----- RECORDS SUPPLIED -----
(** * dei-website: the event repository and the Medium feed helpers

    A shallow embedding of [src/lib/supabase.ts] (the event repository with
    its sample-data fallback) and of [src/lib/medium.ts] (the RSS helpers:
    [fetchMediumArticles], [extractExcerpt], [calculateReadingTime]),
    together with the properties the specification states about them.

    JavaScript strings are sequences of UTF-16 code units and are modelled as
    [list N].  Values of type [unknown]/[any] are modelled by [JsVal].
    Asynchronous calls are modelled by their completion: the awaited promise
    either fulfils with a value or rejects, and a rejection is an exception
    at the [await].  The diagnostics written with [console.log] and
    [console.error] do not reach the returned values and are left out. *)

From Stdlib Require Import ZArith NArith List Bool Ascii String Lia.
From stdpp Require Import base option list gmap strings.
(* ================================================================= *)
(** ** Part VI.  The URL Resolver *)
(* ================================================================= *)

Import Worker.

(** C3.  For an inbound request with a non-root path, the target is the
    percent-decoded path after the leading slash, used as it is when it
    begins with [http://] or [https://] and otherwise prefixed with the
    inbound protocol and two slashes, followed by the inbound query
    string, once. *)
Theorem actualUrlStr_resolves (url : URL.t) (path decoded : string) :
  URL.pathname url = "/" ++ path ->
  path <> EmptyString ->
  decodeURIComponent path = inr decoded ->
  actualUrlStr url =
    inr (Spec.target decoded (URL.protocol url) (URL.search url)).
Proof.
  intros Hpath _ Hdec. unfold actualUrlStr.
  rewrite Hpath, String_replace_leading_slash, Hdec.
  reflexivity.
Qed.

Lemma actualUrlStr_resolves_witness :
  actualUrlStr
    (URL.make "https://relay.example/example.com/a?x=1" "https:" EmptyString
       EmptyString "relay.example" "/example.com/a" "?x=1"
       "https://relay.example")
  = inr "https://example.com/a?x=1".
Proof.
  apply (actualUrlStr_resolves
           (URL.make "https://relay.example/example.com/a?x=1" "https:"
              EmptyString EmptyString "relay.example" "/example.com/a" "?x=1"
              "https://relay.example")
           "example.com/a" "example.com/a");
    [reflexivity | discriminate | reflexivity].
Defined.

(** C9.  Scheme detection is case-sensitive: a decoded path whose scheme
    is written with an upper-case letter is not taken to have a scheme, and
    the inbound protocol and two slashes are put in front of it. *)
Theorem ensureProtocol_is_case_sensitive (url defaultProtocol : string) :
  Spec.mixed_case_scheme url = true ->
  ensureProtocol url defaultProtocol = defaultProtocol ++ "//" ++ url.
Proof.
  unfold Spec.mixed_case_scheme, ensureProtocol. intros H.
  apply andb_prop in H as [_ H]. apply negb_true_iff in H.
  now rewrite H.
Qed.

Lemma ensureProtocol_is_case_sensitive_witness :
  Spec.mixed_case_scheme "HTTP://example.com" = true /\
  ensureProtocol "HTTP://example.com" "https:" = "https://HTTP://example.com".
Proof.
  split; [reflexivity|].
  exact (ensureProtocol_is_case_sensitive "HTTP://example.com" "https:" eq_refl).
Defined.

(* ================================================================= *)
(** ** Part VII.  Malformed paths and the error envelope *)
(* ================================================================= *)

Ltac each_char c :=
  let b0 := fresh in let b1 := fresh in let b2 := fresh in
  let b3 := fresh in let b4 := fresh in let b5 := fresh in
  let b6 := fresh in let b7 := fresh in
  destruct c as [b0 b1 b2 b3 b4 b5 b6 b7];
  destruct b0, b1, b2, b3, b4, b5, b6, b7.
(** C9 (amended): a pass for a rule that is in the store, is not being
    deleted and whose startTime is set and later than the clock, when neither
    the read of the rule nor the write of its finalizer fails: it returns
    without error and without the requeue flag, logs that it waits, and asks
    to be run again after startTime minus the second reading of the clock
    (the one taken by [time.Until]); that difference is cut to the int64
    range of a Duration, so that the wake-up comes before startTime when
    startTime is more than 2^63-1 ns ahead, and is zero or negative when the
    clock passed startTime between the two readings. The Namespaces,
    ServiceAccounts, RoleBindings and ClusterRoleBindings of the cluster are
    left as they were. *)
Theorem C9_pending_rule_waits_until_startTime req rule w :
  lookupKey req (wRBACRules w) = Some rule →
  metav1.ObjectMeta.DeletionTimestamp (v1alpha1.RBACRule.ObjectMeta rule) = None →
  v1alpha1.RBACRuleSpec.StartTime (v1alpha1.RBACRule.Spec rule) ≠ time.zero →
  (wClock w (wTicks w)
   < v1alpha1.RBACRuleSpec.StartTime (v1alpha1.RBACRule.Spec rule))%Z →
  (∀ f, f ∈ take 2 (wFaults w) → f = None) →
  ∃ w',
    controller.Reconcile req w
    = (Done ({| ctrl.Result.Requeue := false;
                ctrl.Result.RequeueAfter :=
                  Z.max (-9223372036854775808)
                    (Z.min 9223372036854775807
                       (v1alpha1.RBACRuleSpec.StartTime (v1alpha1.RBACRule.Spec rule)
                        - wClock w (S (wTicks w)))) |},
             None), w')
    ∧ sameGenerated w w'
    ∧ wLog w'
      = wLog w ++ [logr.Info "Rule shouldn't be active yet , waiting for start time"].
Proof.
  intros Hrule Hdel Hset Hfuture Hfaults.
  set (start := v1alpha1.RBACRuleSpec.StartTime (v1alpha1.RBACRule.Spec rule)) in *.
  destruct (request_None w) as (w1 & Hreq1 & Hw1 & Hf1).
  { intros f Hf. apply Hfaults. destruct (wFaults w); simplify_eq/=. apply list_elem_of_here. }
  assert (Hgate : ∀ (r : v1alpha1.RBACRule.t) v,
    v1alpha1.RBACRule.Spec r = v1alpha1.RBACRule.Spec rule →
    metav1.ObjectMeta.DeletionTimestamp (v1alpha1.RBACRule.ObjectMeta r) = None →
    wClock v = wClock w → wTicks v = wTicks w → wLog v = wLog w → sameGenerated w v →
    ∃ w',
      (if bool_decide (metav1.ObjectMeta.DeletionTimestamp
                         (v1alpha1.RBACRule.ObjectMeta r) ≠ None)
       then err ← controller.reconcileDelete r; mret (ctrl.noRequeue, err)
       else
         pending ← controller.setAndAfterNow
                     (v1alpha1.RBACRuleSpec.StartTime (v1alpha1.RBACRule.Spec r));
         if (pending : bool) then
           period ← Until (v1alpha1.RBACRuleSpec.StartTime (v1alpha1.RBACRule.Spec r));
           LogInfo "Rule shouldn't be active yet , waiting for start time";;
           mret (ctrl.requeueAfter period, None)
         else
           '(RBACRule, ret) ←
             controller.reconcileBindings
               (v1alpha1.RBACRuleSpec.Bindings (v1alpha1.RBACRule.Spec r))
               r (controller.ownershipLabels r) (controller.controllerRef r);
           match ret with
           | Some r => mret r
           | None => controller.reconcileEnd RBACRule
           end) v
      = (Done ({| ctrl.Result.Requeue := false;
                  ctrl.Result.RequeueAfter :=
                    Z.max (-9223372036854775808)
                      (Z.min 9223372036854775807 (start - wClock w (S (wTicks w)))) |},
               None), w')
      ∧ sameGenerated w w'
      ∧ wLog w'
        = wLog w ++ [logr.Info "Rule shouldn't be active yet , waiting for start time"]).
  { intros r v Hspec Hd Hclock Hticks Hlog Hsame.
    rewrite bool_decide_false by (by rewrite Hd; intros ?).
    rewrite Hspec. fold start.
    unfold controller.setAndAfterNow, time.IsZeroValue.
    rewrite bool_decide_false by done.
    unfold Until, Now, LogInfo, modify, mbind, M_bind, mret, M_ret, time.After. simpl.
    rewrite Hclock, Hticks, bool_decide_true by done. simpl.
    rewrite Hclock, Hlog, Sub_clamp. eexists. split; [done|]. split; [exact Hsame | done]. }
  assert (Hlog1 : wLog w1 = wLog w) by apply Hw1.
  unfold controller.Reconcile, Get.
  run. rewrite Hreq1. run.
  assert (Hr1 : wRBACRules w1 = wRBACRules w) by apply Hw1.
  change (objects (A := v1alpha1.RBACRule.t) w1) with (wRBACRules w1).
  rewrite Hr1, Hrule. run.
  rewrite Hdel, bool_decide_true by done.
  assert (Hsame1 : sameGenerated w w1).
  { destruct Hw1 as (?&?&?&?&_). by repeat split. }
  destruct (controllerutil.ContainsFinalizer _ _) eqn:Hfin; cbn [andb negb].
  - run. apply Hgate; try done; apply Hw1.
  - destruct (request_None w1) as (w2 & Hreq2 & Hw2 & _).
    { intros f Hf. apply Hfaults. rewrite Hf1 in Hf.
      destruct (wFaults w) as [|f0 [|f1 fs]]; simplify_eq/=.
      apply list_elem_of_further, list_elem_of_here. }
    set (rule' := v1alpha1.RBACRule.withMeta rule _).
    assert (Hkey : keyOf rule' = req).
    { apply lookupKey_Some in Hrule as [_ <-]. apply keyOf_withMeta;
        unfold controllerutil.AddFinalizer; by rewrite Hfin. }
    unfold Update. run. rewrite Hreq2. run.
    assert (Hr2 : wRBACRules w2 = wRBACRules w) by (rewrite <- Hr1; apply Hw2).
    change (objects (A := v1alpha1.RBACRule.t) w2) with (wRBACRules w2).
    rewrite Hkey, Hr2, Hrule.
    assert (Hnf : finalized (applyUpdate rule rule') = false).
    { unfold finalized. simpl. unfold controllerutil.AddFinalizer. rewrite Hfin.
      simpl. by rewrite Hdel. }
    rewrite Hnf. unfold modify. run.
    apply Hgate; simpl.
    + done.
    + unfold controllerutil.AddFinalizer. by rewrite Hfin.
    + etrans; [apply Hw2 | apply Hw1].
    + etrans; [apply Hw2 | apply Hw1].
    + etrans; [apply Hw2 | apply Hw1].
    + destruct Hw2 as (?&?&?&?&_), Hsame1 as (?&?&?&?). repeat split; simpl; congruence.
Qed.
Lemma mkdir_each_again names : Forall plain_name names ->
  forall w,
    node_at (fs w) (cwd w) = Some Dir ->
    Forall (fun d => node_at (fs w) (cwd w ++ [d]) = Some Dir) names ->
    Main.mkdir_each names w = (Ok tt, w).
Proof.
  induction 1 as [| d rest [Hparse Hnot] _ IH]; intros w Hcwd Hall; simpl.
  - reflexivity.
  - inversion Hall as [| ? ? Hd Hrest]; subst.
    unfold bind. rewrite (mkdir_unchanged (parse d) w (cwd w ++ [d])); auto.
    rewrite Hparse. unfold resolve. cbn [root parts walk]. rewrite Hcwd.
    unfold step_into. now rewrite Hnot.
Qed.

Lemma setup_names_plain :
  Forall plain_name [py "downloads"; py "logs"; py "data"].
Proof. repeat constructor; vm_compute; reflexivity. Qed.

(** After [setup_directories] the working directory and [downloads] are
    directories. *)
Lemma setup_directories_dirs w w' :
  Main.setup_directories w = (Ok tt, w') ->
  node_at (fs w') (cwd w') = Some Dir /\
  node_at (fs w') (cwd w' ++ [py "downloads"]) = Some Dir.
Proof.
  intros Hrun. unfold Main.setup_directories in Hrun.
  destruct (mkdir_each_ok _ setup_names_plain _ _ Hrun)
    as (Hcwd & _ & _ & _ & Hext & Hall & Hroot).
  rewrite Hcwd. split.
  - apply Hext, Hroot. discriminate.
  - now inversion Hall.
Qed.

End Directories.

(** X11.  When [setup_directories] returns, the directories [downloads],
    [logs] and [data] exist in the working directory, everything that was
    on disk is still there unchanged, nothing was logged or requested, and
    running it again changes nothing. *)
Theorem setup_directories_once (w w' : world) :
  Main.setup_directories w = (Ok tt, w') ->
  Forall (fun d => node_at (fs w') (cwd w ++ [d]) = Some Dir)
         [py "downloads"; py "logs"; py "data"] /\
  extends (fs w) (fs w') /\
  cwd w' = cwd w /\ log w' = log w /\ requests w' = requests w /\
  Main.setup_directories w' = (Ok tt, w').
Proof.
  intros Hrun. unfold Main.setup_directories in *.
  destruct (mkdir_each_ok _ setup_names_plain _ _ Hrun)
    as (Hcwd & Hlog & Hreq & _ & Hext & Hall & Hroot).
  split_and!; auto.
  apply mkdir_each_again; [apply setup_names_plain | | now rewrite Hcwd].
  rewrite Hcwd. apply Hext, Hroot. discriminate.
Qed.

Lemma setup_directories_once_witness :
  Forall (fun d => node_at (fs (snd (Main.setup_directories Sample.no_root)))
                     (cwd Sample.no_root ++ [d]) = Some Dir)
         [py "downloads"; py "logs"; py "data"].
Proof.
  destruct (setup_directories_once Sample.no_root
              (snd (Main.setup_directories Sample.no_root))) as (Hall & _).
  - apply (run_to (Main.setup_directories Sample.no_root) tt).
    vm_compute. reflexivity.
  - exact Hall.
Defined.

Section ProcessTracks.

Lemma mkdir_dirs_grow p w r w' :
  mkdir_exist_ok p w = (r, w') -> dirs_grow (fs w) (fs w').
Proof.
  unfold mkdir_exist_ok. destruct (resolve w p) as [e | loc].
  - intros [= _ <-] l Hl. exact Hl.
  - destruct (node_at (fs w) loc) as [[d |] |] eqn:Hn; intros [= _ <-]; simpl;
      intros l Hl; try exact Hl.
    destruct (decide (loc = l)) as [<- | Hne]; [congruence |].
    now rewrite node_at_insert_ne.
Qed.

Lemma for_services_sites_cwd self services t out w r w' :
  Forall (from_site self) services ->
  for_services services t out w = (r, w') ->
  cwd w' = cwd w /\ (length (log w) < length (log w'))%nat.
Proof.
  intros Hall Hrun.
  assert (Hfail : forall pre v v1, Forall (from_site self) pre ->
            fail_all pre (url t) out v = Some v1 ->
            cwd v1 = cwd v /\ (length (log v) <= length (log v1))%nat).
  { clear. induction pre as [| p pre IH]; intros v v1 Hpre Hf; simpl in Hf.
    - injection Hf as ->. auto.
    - inversion Hpre as [| ? ? Hp Hpre']; subst.
      destruct (call_service p (url t) out v) as [r0 v0] eqn:Hcall.
      destruct (reports_failure r0); [| discriminate].
      destruct (call_site _ _ _ _ _ _ _ Hp Hcall) as (site & v'' & Hsite & ->).
      destruct (try_site_outcome _ _ _ _ _ _ _ Hsite)
        as (b & -> & Hcwd & _ & _ & Hlog & _).
      apply IH in Hf as [Hc Hl]; [| assumption]. simpl in *.
      split; [congruence |].
      destruct Hlog as [Hsame | (_ & e & Happ)].
      + now rewrite <- Hsame.
      + rewrite Happ, length_app in Hl. simpl in Hl. lia. }
  destruct (for_services_ends t out services w)
    as [(pre & s & post & w1 & w2 & -> & Hf & Hc & Hend) | (w1 & Hf & Hend)];
    rewrite Hend in Hrun; injection Hrun as <- <-.
  - apply List.Forall_app in Hall as [Hpre Hrest].
    assert (Hs : from_site self s) by now inversion Hrest.
    destruct (Hfail _ _ _ Hpre Hf) as [Hc1 Hl1].
    destruct (call_site _ _ _ _ _ _ _ Hs Hc) as (site & w'' & Hsite & ->).
    destruct (try_site_outcome _ _ _ _ _ _ _ Hsite)
      as (b & _ & Hcwd & _ & _ & Hlog & _).
    simpl. rewrite length_app. simpl. split; [congruence |].
    destruct Hlog as [Hsame | (_ & e & Happ)].
    + rewrite Hsame. lia.
    + rewrite Happ, length_app. simpl. lia.
  - destruct (Hfail _ _ _ Hall Hf) as [Hc1 Hl1].
    simpl. rewrite length_app. simpl. split; [assumption | lia].
Qed.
-----
• **WHAT TO WORK ON**
In the reply, include exactly the lines from the beginning of the entries above through the line holding "begins with [http://]", and nothing besides.

• **EXERCISE OUTPUT**
(** * dei-website: the event repository and the Medium feed helpers

    A shallow embedding of [src/lib/supabase.ts] (the event repository with
    its sample-data fallback) and of [src/lib/medium.ts] (the RSS helpers:
    [fetchMediumArticles], [extractExcerpt], [calculateReadingTime]),
    together with the properties the specification states about them.

    JavaScript strings are sequences of UTF-16 code units and are modelled as
    [list N].  Values of type [unknown]/[any] are modelled by [JsVal].
    Asynchronous calls are modelled by their completion: the awaited promise
    either fulfils with a value or rejects, and a rejection is an exception
    at the [await].  The diagnostics written with [console.log] and
    [console.error] do not reach the returned values and are left out. *)

From Stdlib Require Import ZArith NArith List Bool Ascii String Lia.
From stdpp Require Import base option list gmap strings.
(* ================================================================= *)
(** ** Part VI.  The URL Resolver *)
(* ================================================================= *)

Import Worker.

(** C3.  For an inbound request with a non-root path, the target is the
    percent-decoded path after the leading slash, used as it is when it
    begins with [http://] or [https://] and otherwise prefixed with the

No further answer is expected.